Are your plants being punished by slugs? Relief from the pesky nibblers can be hard to find.

Despite our best efforts each year a huge number of UK gardens will be at the mercy of the hungry mollusc, and they’ll munch their way through a wide variety of our flowers, vegetables and ornamental plants.

While many of us resort to pellets to try and dent our garden’s resident slug population, experts advise this might be counter-productive in the long term. They argue poisoned slugs mean the natural predators who, with encouragement, could clean your entire neighbourhood of slugs (hedgehogs, frogs and thrushes for example) are themselves poisoned, not mention the risk to pets who might accidentally ingest any poison. Therefore the pressure on gardeners to find ways to beat the bugs seems more intense than ever.

One trick taking off among gardeners is the use of copper as a slug repellent – unlike poisons this doesn’t affect plants or animals. While some dispute the basis of the belief that slugs are repelled by copper at all, there seems to be enough widespread anecdotal evidence for its effectiveness – here is the procedure for protecting new-grown broccoli plants in clay soil where some slug repellents such as nematodes are ineffective.
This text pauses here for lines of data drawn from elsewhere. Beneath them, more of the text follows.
(** [s.rstrip(c)] for a one-character set. *)
Fixpoint rstrip (c : ascii) (s : string) : string :=
  match s with
  | EmptyString => EmptyString
  | String a s' =>
      match rstrip c s' with
      | EmptyString => if Ascii.eqb a c then EmptyString else String a EmptyString
      | r => String a r
      end
  end.

(** [s.strip(c)]: the characters of the set are removed at both ends. *)
Definition strip (c : ascii) (s : string) : string := rstrip c (lstrip c s).

(** [sep.join(l)]. *)
Fixpoint join (sep : string) (l : list string) : string :=
  match l with
  | [] => EmptyString
  | [x] => x
  | x :: l' => x +:+ sep +:+ join sep l'
  end.

(** [s.startswith(c)] for one character. *)
Definition startswith (c : ascii) (s : string) : bool :=
  match s with
  | String a _ => Ascii.eqb a c
  | EmptyString => false
  end.

End PyStr.

(** ** Data model *)

(** [common.utils.attack_utils.ScanStatus]: the enumeration is imported by
    the module; only the [.value] of its four members is used, as an
    integer.  The numeric values are a parameter of the development. *)
Class ScanStatus := {
  UNSCANNED : Z;
  SCANNED : Z;
  USED : Z;
  DISABLED : Z
}.

(** An insertion-ordered Python dict with string keys, where the order of
    iteration matters. *)
Definition odict (V : Type) : Type := list (string * V).

Fixpoint odict_get {V} (k : string) (d : odict V) : option V :=
  match d with
  | [] => None
  | (k', v) :: d' => if String.eqb k' k then Some v else odict_get k d'
  end.

Definition odict_keys {V} (d : odict V) : list string := map fst d.

(** The value of [config_schema_per_attack_technique]: technique id to
    (config type to the names of the fields that are disabled or empty). *)
Abbreviation GateIndex := (gmap string (odict (list string))).

(** [ConfigSchemaPerAttackTechnique().get_config_schema_per_attack_technique]
    and the [SCHEMA] it is applied to are imported by the module; the
    reverse map is a parameter of the development. *)
Class ConfigSchemaPerAttackTechnique := {
  Schema : Type;
  get_config_schema_per_attack_technique : Schema → GateIndex
}.

(** A document of [mongo.db.telemetry], with the fields the queries read. *)
Record Telemetry := {
  telem_category : string;
  data_status : Z;
  data_technique : string
}.

(** The filter passed to [find_one]: the three keys are always given. *)
Record Query := {
  q_telem_category : string;
  q_data_status : Z;
  q_data_technique : string
}.

Definition matches (q : Query) (d : Telemetry) : bool :=
  String.eqb (telem_category d) (q_telem_category q)
  && Z.eqb (data_status d) (q_data_status q)
  && String.eqb (data_technique d) (q_data_technique q).

(** The concrete subclass: the five abstract properties. *)
Record AttackTechnique := {
  unscanned_msg : string;
  scanned_msg : string;
  used_msg : string;
  tech_id : string;
  relevant_systems : list string
}.
Lemma reachable_invariant maxItems' maxMemoryMB' c :
  reachable calculateSize maxItems' maxMemoryMB' c →
  consistent c
  ∧ (0 ≤ maxItems (create (V:=V) maxItems' maxMemoryMB') →
     0 ≤ maxMemoryMB (create (V:=V) maxItems' maxMemoryMB') → within c).
Proof.
  induction 1 as [|now key c _ [IH1 IH2]|now key v ttl c _ [IH1 IH2]|key c _ [IH1 IH2]
                  |now key c _ [IH1 IH2]|c Hc [IH1 IH2]|now c _ [IH1 IH2]].
  - split; [unfold consistent; simpl; split; [apply NoDup_nil_2|done]|].
    intros H1 H2. split; [exact H1|]. unfold maxSizeBytes.
    change (bytes (entries (create (V:=V) maxItems' maxMemoryMB'))) with 0. lia.
  - split; [by apply get_consistent|]. intros H1 H2. by apply get_within, IH2.
  - split; [by apply set_consistent|]. intros H1 H2. by apply set_within; [|apply IH2].
  - split; [by apply del_consistent|]. intros H1 H2. by apply del_within, IH2.
  - split; [by apply exists_consistent|]. intros H1 H2. by apply exists_within, IH2.
  - split; [unfold consistent; simpl; split; [apply NoDup_nil_2|done]|].
    intros H1 H2. destruct (reachable_limits _ _ _ Hc) as [Hmi Hmm].
    unfold within, maxSizeBytes. cbn [flushAll snd withStats entries maxItems maxMemoryMB].
    rewrite Hmi, Hmm. split; [exact H1|]. change (bytes (V:=V) []) with 0. lia.
  - split; [by apply cleanup_consistent|]. intros H1 H2. by apply cleanup_within; [|apply IH2].
Qed.

End CacheOperations.

(** ** The cache: what a caller sees *)

Section CacheCalls.

Context {V : Type} (calculateSize : V → option nat).
Implicit Types (m : list (string * Cache.Item V)) (c : Cache.State V) (key : string).

Import Cache.

Lemma performLRUEviction_idle c :
  totalSize (stats c) ≤ maxSizeBytes c → Z.of_nat (length (entries c)) ≤ maxItems c →
  performLRUEviction c = c.
Proof.
  intros H1%Z.leb_le H2%Z.leb_le. unfold performLRUEviction. by rewrite H1, H2.
Qed.

Lemma bytes_perm m1 m2 : m1 ≡ₚ m2 → bytes m1 = bytes m2.
Proof.
  induction 1 as [|x l l' _ IH|x y l|l l' l'' _ IH1 _ IH2]; [done|..].
  - by rewrite !bytes_cons, IH.
  - rewrite !bytes_cons. lia.
  - by rewrite IH1.
Qed.

Lemma oldest_first_split (l1 l2 : list (string * Item V)) e :
  oldest_first (l1 ++ e :: l2) → Forall (λ x, lastAccessed e.2 ≤ lastAccessed x.2) l2.
Proof.
  induction l1 as [|a l1 IH]; simpl; [by intros [? _]|]. intros [_ H]. by apply IH.
Qed.

Lemma oldest_first_app (l1 l2 : list (string * Item V)) e x :
  oldest_first (l1 ++ l2) → e ∈ l1 → x ∈ l2 → lastAccessed e.2 ≤ lastAccessed x.2.
Proof.
  intros Hsorted (a & b & ->)%list_elem_of_split Hx.
  rewrite <- app_assoc in Hsorted. simpl in Hsorted.
  apply oldest_first_split in Hsorted. rewrite Forall_forall in Hsorted.
  apply Hsorted, elem_of_app. by right.
Qed.

Lemma same_key_same_entry m (e e' : string * Item V) :
  NoDup m.*1 → e ∈ m → e' ∈ m → e.1 = e'.1 → e = e'.
Proof.
  intros Hnd He He' Heq. destruct e as [k i], e' as [k' i']. simpl in Heq. subst k'.
  pose proof (map_get_elem _ _ _ Hnd He). pose proof (map_get_elem _ _ _ Hnd He').
  congruence.
Qed.

Lemma map_set_elem key item m e :
  NoDup m.*1 → e ∈ map_set key item m → e = (key, item) ∨ (e ∈ m ∧ e.1 ≠ key).
Proof.
  induction m as [|[k i] m IH]; cbn [map_set].
  - intros _ ->%list_elem_of_singleton. by left.
  - rewrite fmap_cons. intros [Hk Hnd]%NoDup_cons.
    destruct (String.eqb_spec k key) as [->|Hne].
    + intros [->|Hin]%elem_of_cons; [by left|].
      right. split; [by apply list_elem_of_further|].
      intros Heq. apply Hk. simpl. rewrite <- Heq. by apply (list_elem_of_fmap_2 fst).
    + intros [->|Hin]%elem_of_cons.
      * right. split; [apply list_elem_of_here|done].
      * destruct (IH Hnd Hin) as [->|[He Hkey]]; [by left|right].
        split; [by apply list_elem_of_further|done].
Qed.
(** The endpoint [send_link] (lines 99-137). *)
Definition send_link (cfg : config) (env : send_env) (request : SendLinkRequest)
  : M state reply :=
  do _ <- logger INFO ("Received send_link request: " +:+ platform request
                       +:+ " -> " +:+ phone request);
  let message := build_message request in
  do sent <-
    (if String.eqb (platform request) "telegram" then
       do ok <- _send_telegram_mtproto cfg env (phone request) message;
       ret (Some ok)
     else if String.eqb (platform request) "viber" then
       do ok <- _send_viber (phone request) message;
       ret (Some ok)
     else ret None);
  match sent with
  | None => ret (HTTPException 400 ("Unsupported platform: " +:+ platform request))
  | Some true => ret (SendLinkResponse true "Link sent successfully" (platform request))
  | Some false => ret (HTTPException 500 "Failed to send message")
  end.

(** The handler of the shutdown event (lines 139-145); [disconnect_fails]
    is what [disconnect] does. *)
Definition shutdown (disconnect_fails : option exn) : M state unit :=
  do s <- get;
  match _telethon_client s with
  | Some c =>
      do _ <- emit (Disconnect c);
      do _ <- outcome disconnect_fails;
      set_client None
  | None => ret tt
  end.

(** The endpoint [health_check] (line 97): the value of [mtproto_configured]. *)
Definition health_check (cfg : config) : bool := env_truthy (TELEGRAM_API_ID cfg).

(** The service when the module has just been imported. *)
Definition imported : state := {| _telethon_client := None; trace := [] |}.

(** A request to the endpoint, with what the outside world does meanwhile. *)
Definition serve (cfg : config) (s : state) (r : send_env * SendLinkRequest) : state :=
  snd (send_link cfg (fst r) (snd r) s).

End telegram_webhook.

(** ** Vocabulary of the properties *)

(** A computation that never raises. *)
Definition returns {St A} (m : M St A) : Prop :=
  forall s, exists a, fst (m s) = Ok a.

(** A computation that never raises and always returns [v]. *)
Definition yields {St A} (m : M St A) (v : A) : Prop :=
  forall s, fst (m s) = Ok v.

(** The keys of an order context. *)
Definition order_keys : gset string :=
  {[ "order_id"; "customer_name"; "product_name"; "product_price";
     "upsell_product"; "upsell_price" ]}.

(** The hand-off flag is set. *)
Definition pending (w : agent.World) : Prop :=
  agent.handoff_requested w = true.

(** The AI has been muted in some direction only if the flag is set. *)
Definition handoff_invariant (w : agent.World) : Prop :=
  (agent.input_audio_enabled (agent.session w) = false
   \/ agent.output_audio_enabled (agent.session w) = false)
  -> agent.handoff_requested w = true.

(** The AI is muted in both directions. *)
Definition muted (w : agent.World) : Prop :=
  agent.input_audio_enabled (agent.session w) = false
  /\ agent.output_audio_enabled (agent.session w) = false.

(** A property of the world that only looks at the agent and the session. *)
Definition stable (P : agent.World -> Prop) : Prop :=
  forall w w', agent.self w = agent.self w' -> agent.session w = agent.session w'
               -> P w -> P w'.

(** From [w] to [w'] the trace was only extended, by effects that satisfy [Q]. *)
Definition grows (Q : agent.effect -> Prop) (w w' : agent.World) : Prop :=
  exists new, agent.trace w' = (agent.trace w ++ new)%list /\ Forall Q new.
  1. Take a sheet of copper, about 0.5mm thick and roughly A4 size (about 20 x 30cm should do). These are cheaply available online.
  1. Cut the sheet into strips a few cm thick. Depending on the number and size of plants that need protecting you should be able to get between four and ten strips from the size of sheet above. This thickness of copper sheet can be cut with pliers or snips. If thicker you may need an angle grinder or similar.
  1. If there is any roughness in the edge file it down to reduce the risk of injury to yourself or pets. If needed a couple of layers of electrical tape can be folded over the edge to reduce the risk of cutting- but try not to cover up too much of the copper surface.
  1. Drill or punch two holes at either end of the strip. Loop some copper wire inside two of the holes.
  1. Use a short length of drain pipe or similar to bend the strip, creating an open ended ring, and wrap around the base of your plant.
  1. Thread the copper wire through the corresponding holes and tie it off. The base of your plants should now be inaccessible to slugs!

Tips:

  1. If you’re starting your growing season and have smaller plants- rivet the ring shut through the puncture holes to create a more durable slug ring.
  1. Remember, the base of your plants may be safe but slugs are crafty- if your plants have low -hanging leaves that reach all the way to the ground, these are at risk too. Use copper wire to close off these routes onto your plants.
  1. Over time the copper will begin to tarnish- so remember to keep it as clean as possible.